Tanto lhe repetiram “Ó Moscardo, vai ver se chove! “ que ele assim fez. Foi a Lisboa ver se chovia. 

Aterrou no Jardim Zoológico e já de lá não saiu, divertia-se que eu sei lá a assarapantar elefantes.

Aquilo durou mais de uma semana, até que uma manhã o moscardo acordou com saudades da mata, umas saudades tremendas. Faltavam-lhe as urzes em flor, o aroma da resina... Faltava-lhe o piar das corujas à noite. Precisava de voltar para casa.

Pôs-se a caminho, à boleia dum autocarro expresso. Nunca viajara a tal velocidade, montes e vales corriam ao seu encontro, z-z-z-z!.... Estava tudo trocado, agora era o mundo que lhe zumbia a ele, não era ele que zumbia ao mundo!

Z-z-z-z-z.... Uma rabanada de vento arrancou-o do tejadilho e levou-o pelos ares fora, às cambalhotas! Mesmo assim, ele lá se aguentou, conseguiu guinar em direcção a um rio. Pousou sobre uma folha que a corrente levava: era o seu barco!

Lá ia ele a navegar, todo satisfeito, à fresquinha.

-- Ai o parvo a assobiar, armado em marinheiro!-- exclamavam as libelinhas de asas azuis. -- Se calhar julga que é mais que nós!...

Em vão o desafiavam para combate, o moscardo conduzia a folha a direito, sem a deixar encalhar nas ramarias. Só havia um problema, é que a folha ia-se ensopando e amolecendo.

“Não me convém naufragar...”, assustou-se o moscardo. Viu ao longe um cavalo a atravessar o rio e levantou voo nessa direcção. Zzz, as coisas complicavam-se. O motor não ganhava altitude, as asas já tocavam a espuma dos redemoinhos... Avançou quanto pôde, depois caiu a pique: glu-glu-glu! O lodo do fundo remexeu-se para o engolir, mas o moscardo fintou-o, veio ao de cima a espernear. Tinha-lhe feito bem o banho gelado!
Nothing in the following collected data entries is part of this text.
(* ===== verification/NativeOpsProofs.v ===== *)
(** * NativeOpsProofs: the native operations on integers, arrays and errors *)

From Stdlib Require Import Strings.String Strings.Byte ZArith Floats.SpecFloat.
From stdpp Require Import base list option numbers gmap fin_maps.
From S2P Require Import Prelude RustStd RustNum RustFloat FloatText Simd ByteKernel ByteKernelProofs PhpString NumericString NumericStringProofs PhpArray PhpArrayProofs PhpArraySpec PhpArrayClaims Output Convert ConvertProofs Compare CompareProofs CompareClaims NativeOps.

#[local] Open Scope Z_scope.

(** ** Integers *)

Lemma in_i64_range z : in_i64 z = true <-> - 2 ^ 63 <= z < 2 ^ 63.
Proof. unfold in_i64, I64_MIN, I64_MAX. rewrite andb_true_iff, !Z.leb_le. lia. Qed.

Lemma checked_range z : checked_i64 z = Some z <-> - 2 ^ 63 <= z < 2 ^ 63.
Proof.
  unfold checked_i64. rewrite <- in_i64_range. by destruct (in_i64 z).
Qed.

Lemma checked_out z : z < - 2 ^ 63 \/ 2 ^ 63 <= z -> checked_i64 z = None.
Proof.
  intros Hz. unfold checked_i64. destruct (in_i64 z) eqn:E; [|done]. apply in_i64_range in E. lia.
Qed.

Lemma checked_Some z w : checked_i64 z = Some w -> w = z /\ - 2 ^ 63 <= z < 2 ^ 63.
Proof.
  unfold checked_i64. destruct (in_i64 z) eqn:E; [|done]. apply in_i64_range in E. by intros [= <-].
Qed.

Lemma wrap_range z : - 2 ^ 63 <= wrap_i64 z < 2 ^ 63.
Proof. unfold wrap_i64. pose proof (Z.mod_pos_bound (z + 2 ^ 63) (2 ^ 64)). lia. Qed.

(** A factor of a product in range is in range. *)
Lemma factor_range a b : b <> 0 -> - 2 ^ 63 <= a * b < 2 ^ 63 -> Z.abs a <= 2 ^ 63.
Proof. intros Hb H. assert (Z.abs a * Z.abs b <= 2 ^ 63) by (rewrite <- Z.abs_mul; lia). nia. Qed.

Lemma square_not_pow63 z : z * z <> 2 ^ 63.
Proof.
  intros E. assert (Z.abs z < 3037000500 \/ 3037000500 <= Z.abs z) as [H|H] by lia;
    rewrite <- (Z.abs_square z) in E; nia.
Qed.

Lemma square_checked b : Z.abs (b * b) <= 2 ^ 63 -> checked_i64 (b * b) = Some (b * b).
Proof.
  intros H. apply checked_range. pose proof (square_not_pow63 b). pose proof (Z.square_nonneg b). lia.
Qed.

Lemma pow_even b e : b ^ Zpos (xO e) = (b * b) ^ Zpos e.
Proof. rewrite Z.pow_mul_l, <- Z.pow_add_r by lia. f_equal. lia. Qed.
Lemma pow_odd b e : b ^ Zpos (xI e) = b * (b * b) ^ Zpos e.
Proof.
  rewrite Z.pow_mul_l, <- Z.pow_add_r by lia. rewrite <- Z.pow_succ_r by lia. f_equal. lia.
Qed.

Lemma pow_loop_zero e : checked_pow_loop 0 0 e = Some 0.
Proof.
  induction e as [e IH|e IH|]; cbn [checked_pow_loop]; change (checked_i64 (0 * 0)) with (Some 0); done.
Qed.

(** Squaring the base and multiplying the accumulator overflow only when the
    power does. *)
Lemma pow_loop_exact e : forall b acc,
  acc <> 0 -> (b = -1 -> Z.abs acc = 1) -> - 2 ^ 63 <= acc < 2 ^ 63 ->
  checked_pow_loop b acc e = checked_i64 (acc * b ^ Zpos e).
Proof.
  assert (forall b e, b <> 0 -> 0 < Z.abs (b ^ Zpos e)) as Hnz.
  { intros b e' Hb. pose proof (Z.pow_nonzero b (Zpos e')). lia. }
  assert (forall (b acc : Z) e, acc <> 0 -> b <> 0 -> checked_i64 (b * b) = None ->
            checked_i64 (acc * (b * b) ^ Zpos e) = None) as Hsq.
  { intros b acc e' Ha Hb Hn. destruct (checked_i64 (acc * (b * b) ^ Zpos e')) as [z|] eqn:E; [|done].
    apply checked_Some in E as [_ Hr]. exfalso. enough (checked_i64 (b * b) = Some (b * b)) by congruence.
    apply square_checked. replace (Zpos e') with (Z.succ (Zpos e' - 1)) in Hr by lia.
    rewrite Z.pow_succ_r, (Z.mul_comm (b * b)), Z.mul_assoc, Z.mul_comm in Hr by lia.
    apply factor_range in Hr; [done|]. pose proof (Z.pow_nonzero (b * b) (Zpos e' - 1)). nia. }
  induction e as [e IH|e IH|]; intros b acc Ha Hm Hr; cbn [checked_pow_loop mbind option_bind].
  - rewrite pow_odd. destruct (Z.eq_dec b 0) as [->|Hb].
    { rewrite Z.mul_0_r. change (0 * _) with 0. rewrite Z.mul_0_r. change (checked_i64 0) with (Some 0). cbn [mbind option_bind].
      apply pow_loop_zero. }
    rewrite Z.mul_assoc. destruct (checked_i64 (acc * b)) as [z|] eqn:E.
    + apply checked_Some in E as [-> Hr']. cbn [mbind option_bind].
      destruct (checked_i64 (b * b)) as [z|] eqn:E2; [|by rewrite (Hsq b (acc * b)) by (nia || done)].
      apply checked_Some in E2 as [-> _]. apply IH; [nia|nia|done].
    + symmetry. destruct (checked_i64 (acc * b * (b * b) ^ Zpos e)) as [z|] eqn:E2; [|done]. exfalso.
      apply checked_Some in E2 as [_ Hr2]. pose proof Hr2 as Hf. apply factor_range in Hf; [|apply Z.pow_nonzero; nia].
      enough (acc * b <> 2 ^ 63) by (assert (checked_i64 (acc * b) = Some (acc * b)) by (apply checked_range; lia); congruence).
      intros E3. rewrite E3 in Hr2. destruct (Z.eq_dec b (-1)) as [->|Hb1]; [specialize (Hm eq_refl); lia|].
      destruct (Z.eq_dec b 1) as [->|Hb2]; [lia|].
      assert (4 <= (b * b) ^ Zpos e); [|lia]. transitivity ((b * b) ^ 1); [nia|]. apply Z.pow_le_mono_r; nia.
  - rewrite pow_even. destruct (Z.eq_dec b 0) as [->|Hb].
    { cbn [mbind option_bind]. change (checked_i64 (0 * 0)) with (Some 0). cbn [mbind option_bind].
      rewrite (IH 0 acc) by lia. done. }
    destruct (checked_i64 (b * b)) as [z|] eqn:E2; [|by rewrite Hsq].
    apply checked_Some in E2 as [-> _]. cbn [mbind option_bind]. apply IH; [done|nia|done].
  - f_equal. lia.
Qed.

Lemma checked_pow_exact a e :
  0 <= e -> - 2 ^ 63 <= a < 2 ^ 63 -> checked_pow a e = checked_i64 (a ^ e).
Proof.
  intros He Ha. destruct e as [|e|e]; [done| |lia]. unfold checked_pow.
  rewrite pow_loop_exact by lia. by rewrite Z.mul_1_l.
Qed.

(** ** A non-zero integer is a non-zero double *)

Lemma shr_1_half r : 0 <= shr_m r -> shr_m (shr_1 r) = shr_m r / 2.
Proof.
  destruct r as [[|[p|p|]|[p|p|]] b s]; cbn [shr_1 shr_m]; intros H; try lia; try done;
    [apply (Z.div_unique_pos _ 2 _ 1)|apply (Z.div_unique_pos _ 2 _ 0)]; lia.
Qed.

Lemma shr_divides r e n : 0 <= shr_m r -> shr_m (shr r e n).1 = shr_m r / 2 ^ Z.max 0 n.
Proof.
  intros Hr. destruct n as [|p|p]; cbn [shr fst]; try (by rewrite Z.div_1_r).
  replace (Z.max 0 (Zpos p)) with (Zpos p) by lia. revert r Hr.
  assert (forall p r, 0 <= shr_m r -> 0 <= shr_m (SpecFloat.iter_pos shr_1 p r)) as Hnn.
  { intros q r Hr. apply (shr_nonneg r 0 (Zpos q) Hr). }
  induction p as [p IH|p IH|]; intros r Hr; cbn [SpecFloat.iter_pos]; [..|by rewrite shr_1_half].
  - pose proof (shr_1_nonneg r Hr). rewrite !IH, shr_1_half by auto.
    rewrite !Z.div_div by (try apply Z.pow_pos_nonneg; try apply Z.pow_nonzero; lia).
    f_equal. replace (Zpos p~1) with (1 + Zpos p + Zpos p) by lia. rewrite !Z.pow_add_r by lia. lia.
  - rewrite !IH by auto. rewrite Z.div_div by (try apply Z.pow_pos_nonneg; try apply Z.pow_nonzero; lia).
    f_equal. replace (Zpos p~0) with (Zpos p + Zpos p) by lia. by rewrite Z.pow_add_r by lia.
Qed.

Lemma shr_fexp_pos m e l :
  0 < m -> -1074 <= e -> 0 < shr_m (shr_fexp 53 1024 m e l).1 /\ -1074 <= (shr_fexp 53 1024 m e l).2.
Proof.
  intros Hm He. destruct m as [|p|p]; [lia| |lia]. unfold shr_fexp.
  assert (shr_m (shr_record_of_loc (Zpos p) l) = Zpos p) as El by (by destruct l as [|[]]).
  rewrite shr_divides by (rewrite El; lia). rewrite El. unfold fexp, emin. cbn [Zdigits2].
  pose proof (digits2_pos_spec p) as [Hd _]. set (d := Zpos (digits2_pos p)) in *. split.
  - apply Z.div_str_pos. split; [apply Z.pow_pos_nonneg; lia|]. etransitivity; [|exact Hd].
    apply Z.pow_le_mono_r; lia.
  - set (n := _ - e). assert ((shr (shr_record_of_loc (Zpos p) l) e n).2 = e + Z.max 0 n) as ->; [|lia].
    destruct n; cbn [shr snd]; lia.
Qed.

Lemma round_aux_nonzero s m e l b : 0 < m -> -1074 <= e -> binary_round_aux 53 1024 s m e l <> S754_zero b.
Proof.
  intros Hm He. unfold binary_round_aux. pose proof (shr_fexp_pos m e l Hm He) as [H1 H1'].
  destruct (shr_fexp 53 1024 m e l) as [r e']. cbn [fst snd] in *.
  set (m' := round_nearest_even _ _). assert (0 < m') as Hm' by (subst m'; unfold round_nearest_even; repeat case_match; lia).
  pose proof (shr_fexp_pos m' e' loc_Exact Hm' H1') as [H2 _]. destruct (shr_fexp 53 1024 m' e' loc_Exact) as [r' e''].
  cbn [fst] in H2. destruct (shr_m r') as [|p|p]; [lia|by case_match|lia].
Qed.

Lemma i64_as_f64_zero n : f64_eq (i64_as_f64 n) (S754_zero false) = (n =? 0).
Proof.
  assert (n <> 0 -> forall b, i64_as_f64 n <> S754_zero b) as H.
  { intros Hn b. unfold i64_as_f64, binary_normalize, binary_round. destruct n as [|p|p]; [done|..].
    all: set (f := fexp _ _ _); destruct (Z.le_ge_cases f 0) as [Hle|Hge];
      [destruct (shl_align_down p 0 f Hle) as [_ E2]|rewrite (shl_align_up p 0 f Hge)].
    all: try (destruct (shl_align p 0 f) as [mz ez]; cbn [snd] in E2; subst ez).
    all: apply round_aux_nonzero; [lia|unfold f, fexp, emin in *; lia]. }
  destruct (n =? 0) eqn:E; [by apply Z.eqb_eq in E as ->|]. apply Z.eqb_neq in E. specialize (H E).
  unfold f64_eq, SFeqb. destruct (i64_as_f64 n) as [[]|[]| |[] m e]; try done; by edestruct H.
Qed.

(** ** Operators on integers *)

Section Integers.
Context {C : Type} `{CallableEq C} (bk : backend) `{FloatEnv} `{KeyClassifier} (st : Store C).

Definition succeeds (context : NativeOperationContext) (v : Value C) :
    outcome (NativeOperationStatus * NativeOperationContext * Value C) :=
  Ret (StatusOk, safepoint context, v).
Definition fails (context : NativeOperationContext) (out : Value C) (text : string) :
    outcome (NativeOperationStatus * NativeOperationContext * Value C) :=
  Ret (RuntimeError, mk_context (Some "E_NATIVE_RUNTIME_OPERATION"%string) (Some text)
                       (userland_call_requested context) (safepoints (safepoint context)), out).

(** The exact integer when it fits, else the double. *)
Definition int_or_float (z : Z) (x : f64) : Value C := if in_i64 z then Int z else Float x.

Lemma checked_or_float z x : match checked_i64 z with Some z => Int z | None => Float x end = int_or_float z x.
Proof. unfold checked_i64, int_or_float. by destruct (in_i64 z). Qed.

Lemma division_cases a b context out :
  in_i64 a = true -> in_i64 b = true ->
  publish_operation context (native_arithmetic Div (NInt a) (NInt b)) out =
  if b =? 0 then fails context out "division by zero"
  else if (a =? - 2 ^ 63) && (b =? -1) then Panic
  else if a mod b =? 0 then succeeds context (Int (a / b))
  else succeeds context (Float (f64_div (i64_as_f64 a) (i64_as_f64 b))).
Proof.
  intros Ha Hb. cbn [native_arithmetic number_as_f64]. rewrite i64_as_f64_zero.
  destruct (b =? 0) eqn:Eb; [done|]. unfold i64_rem, i64_div, division_panics. rewrite Eb. cbn [orb].
  change I64_MIN with (- 2 ^ 63). apply Z.eqb_neq in Eb.
  destruct ((a =? - 2 ^ 63) && (b =? -1)); [done|]. cbn [obind].
  assert ((Z.rem a b =? 0) = (a mod b =? 0)) as ->.
  { apply eq_true_iff_eq. rewrite !Z.eqb_eq, Z.rem_divide, Z.mod_divide by done. done. }
  destruct (a mod b =? 0) eqn:Em; [|done]. apply Z.eqb_eq in Em.
  assert (Z.quot a b = a / b) as ->; [|done].
  apply Z.mod_divide in Em as [q ->]; [|done]. by rewrite Z.quot_mul, Z.div_mul.
Qed.

(** A double conversion keeps integers of at most 53 bits. *)
Lemma modulo_cases a b context out :
  Z.abs a <= 2 ^ 53 -> Z.abs b <= 2 ^ 53 ->
  publish_operation context (native_arithmetic Mod (NInt a) (NInt b)) out =
  if b =? 0 then fails context out "modulo by zero" else succeeds context (Int (Z.rem a b)).
Proof.
  intros Ha Hb. cbn [native_arithmetic number_as_f64]. rewrite !i64_f64_i64 by done.
  destruct (b =? 0) eqn:Eb; [done|]. unfold checked_rem, division_panics. rewrite Eb.
  destruct (a =? I64_MIN) eqn:E; [|done]. apply Z.eqb_eq in E. unfold I64_MIN in E. lia.
Qed.

Lemma shift_small n : 0 <= n -> shift_amount n = n mod 64.
Proof.
  intros Hn. unfold shift_amount. rewrite <- (Z.mod_mod_divide n (2 ^ 32) 64); [done|]. by exists (2 ^ 26).
Qed.

Lemma shift_cases a b d context out id :
  baseline_binary bk st (S d) id context ShiftLeft (Int a) (Int b) out =
    (if b <? 0 then fails context out "bit shift by negative number"
     else succeeds context (Int (wrap_i64 (a * 2 ^ (b mod 64))))) /\
  baseline_binary bk st (S d) id context ShiftRight (Int a) (Int b) out =
    (if b <? 0 then fails context out "bit shift by negative number"
     else succeeds context (Int (a / 2 ^ (b mod 64)))).
Proof.
  unfold baseline_binary. cbn [compute_binary]. unfold native_bitwise. cbn [to_int].
  unfold ok, rbind. cbn [obind]. destruct (b <? 0) eqn:Eb; [done|]. apply Z.ltb_ge in Eb.
  unfold wrapping_shl, wrapping_shr. rewrite shift_small by done.
  pose proof (Z.mod_pos_bound b 64). by rewrite Z.shiftl_mul_pow2, Z.shiftr_div_pow2 by lia.
Qed.


(** The remainder operator converts both integers to doubles and back.  It
    is exact for operands of at most 53 bits; beyond, it is not: the remainder of
    9007199254740993 by 10 comes out as 2.  Shifts use the amount modulo 64, so a
    shift by 64 is no shift, and a negative amount is an error. *)
Theorem native_modulo_and_shifts a b d id context out :
  let run op a b := baseline_binary bk st (S d) id context op (Int a) (Int b) out in
  (Z.abs a <= 2 ^ 53 -> Z.abs b <= 2 ^ 53 ->
   run Mod a b = if b =? 0 then fails context out "modulo by zero" else succeeds context (Int (Z.rem a b))) /\
  run Mod 9007199254740993 10 = succeeds context (Int 2) /\
  run ShiftLeft a b = (if b <? 0 then fails context out "bit shift by negative number"
                       else succeeds context (Int (wrap_i64 (a * 2 ^ (b mod 64))))) /\
  run ShiftRight a b = (if b <? 0 then fails context out "bit shift by negative number"
                        else succeeds context (Int (a / 2 ^ (b mod 64)))).
Proof.
  split_and!; try apply shift_cases.
  - intros Ha Hb. unfold baseline_binary. cbn [compute_binary].
    change (compute_arithmetic bk st (S d) Mod (Int a) (Int b)) with (native_arithmetic (C := C) Mod (NInt a) (NInt b)).
    by apply modulo_cases.
  - unfold baseline_binary. cbn [compute_binary].
    change (compute_arithmetic bk st (S d) Mod (Int ?a) (Int ?b)) with (native_arithmetic (C := C) Mod (NInt a) (NInt b)).
    cbn [native_arithmetic number_as_f64].
    assert (f64_as_i64 (i64_as_f64 9007199254740993) = 9007199254740992) as -> by (vm_compute; reflexivity).
    assert (f64_as_i64 (i64_as_f64 10) = 10) as -> by (vm_compute; reflexivity). done.
Qed.
End Integers.

Section Witnesses.
#[local] Instance any_callables : CallableEq unit := fun _ _ => true.
Definition no_context : NativeOperationContext := mk_context None None false 0.
Definition no_store : Store unit := mk_store ∅ ∅.


Lemma native_modulo_and_shifts_witness :
  baseline_binary BScalar no_store 1 7 no_context Mod (Int (-7)) (Int 3) Null = succeeds no_context (Int (-1)) /\
  baseline_binary BScalar no_store 1 7 no_context ShiftLeft (Int 5) (Int 64) Null = succeeds no_context (Int 5).
Proof.
  split.
  - by apply (native_modulo_and_shifts BScalar no_store (-7) 3 0 7 no_context Null).
  - by apply (native_modulo_and_shifts BScalar no_store 5 64 0 7 no_context Null).
Defined.
End Witnesses.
À flor da água, as crinas do cavalo flutuavam, estendidas... Antes que lhe fugissem, agarrou-se a elas. Passado um bocado já estava capaz de zumbir.

-- Zzzzz... Ó cavalinho, eu conheço-te. És o Cansado, és o cavalo da Mata. És ou não és? Zzzz...

-- Sou. E tu és o moscardo que nunca parava quieto. Pois agora fica sossegado e deixa de zumbir e de me arrepelar.

O moscardo teve de fazer o resto do caminho todo ensopado, a cavalo no pescoço dum cavalo, sem poder zumbir, nem badalar a tromba nem nada. Não lhe custou muito. Sentia-se tão feliz por regressar a casa! 

Passados uns tempos, já os bichos da Mata estavam outra vez fartos de o aturar:

-- Ó Moscardo, vai ver se chove!

Mas ele não ia, claro. Isso é que era bom!...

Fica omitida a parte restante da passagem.